* [ASSIGNED TASK] State how many lines of the data contain the word "where", and write nothing besides the number.

* [Items listed in a dataset]
==================================================

(** * Radiocarbon calibration engine: [src/calibration-math.js]

    A shallow embedding of the calibration core (curve interpolation, curve
    lookup by binary search, search-range selection, normalisation, mode and
    highest-posterior-density intervals) together with the properties stated
    for it.

    Numbers.  JavaScript numbers are IEEE 754 doubles.  The embedding has
    two layers.  In the exact layer numbers are rationals ([Q]) and the
    arithmetic is exact; it carries what does not depend on rounding: which
    points are read, the order of the results, the shape of the search
    range, the errors thrown.  [Binary64] is the rounding of doubles on
    rationals; [Rounded] restates [interpolate] and [findHPD] with the
    arithmetic as a parameter, and [Doubles] is their instance on doubles,
    which carries what rounding touches.  [NaN] is modelled where the code
    can meet it: as the confidence of [findHPD] ([Confidence]), as the
    quotient 0 / 0 of the normalisation ([normalizedProbabilities]) and in
    the modules around the engine ([DataLoaderJs.Float]).  The two
    infinities appear where the source produces them from finite data
    ([Math.min()] and [Math.max()] of an empty argument list), as the type
    [ExtQ].  Equality of numbers ([===]) is [Qeq].

    Sorting.  [Array.prototype.sort] is stable; with a comparator that is a
    difference of keys its result is the stable sorted arrangement, which
    [js_sort] computes by insertion.

    The Gaussian density ([calculateProbability]) uses [Math.exp] and
    [Math.sqrt], which have no rational model: it is written out over the
    real numbers ([LikelihoodModel]), and the pipeline takes a density as a
    parameter.  On doubles the density is exactly 0 where [Math.exp]
    underflows ([underflows]).

    Around the engine.  The data loader ([DataLoaderJs]), the check of the
    input form ([InputForm]), the query string ([QueryParams]), the batch
    upload ([BatchUpload]) and the helpers of the validation script
    ([CompareOxCal], [OxCalTest]) are modelled in modules of their own.  What
    they take from the host (string functions that depend on the Unicode
    tables, [parseFloat], the network) enters as a parameter, and their
    numbers may be [NaN] or infinite ([DataLoaderJs.Float]). *)

From Stdlib Require Import Reals.
From Stdlib Require Import Ascii String Bool List ZArith.
From Stdlib Require Import QArith Qabs Qround Qpower.
From Stdlib Require Import Lia Lqa Permutation Sorted.
From Stdlib Require Lra Floats.
Import ListNotations.
Local Open Scope Q_scope.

==================================================

* [EXERCISE ANSWER] 3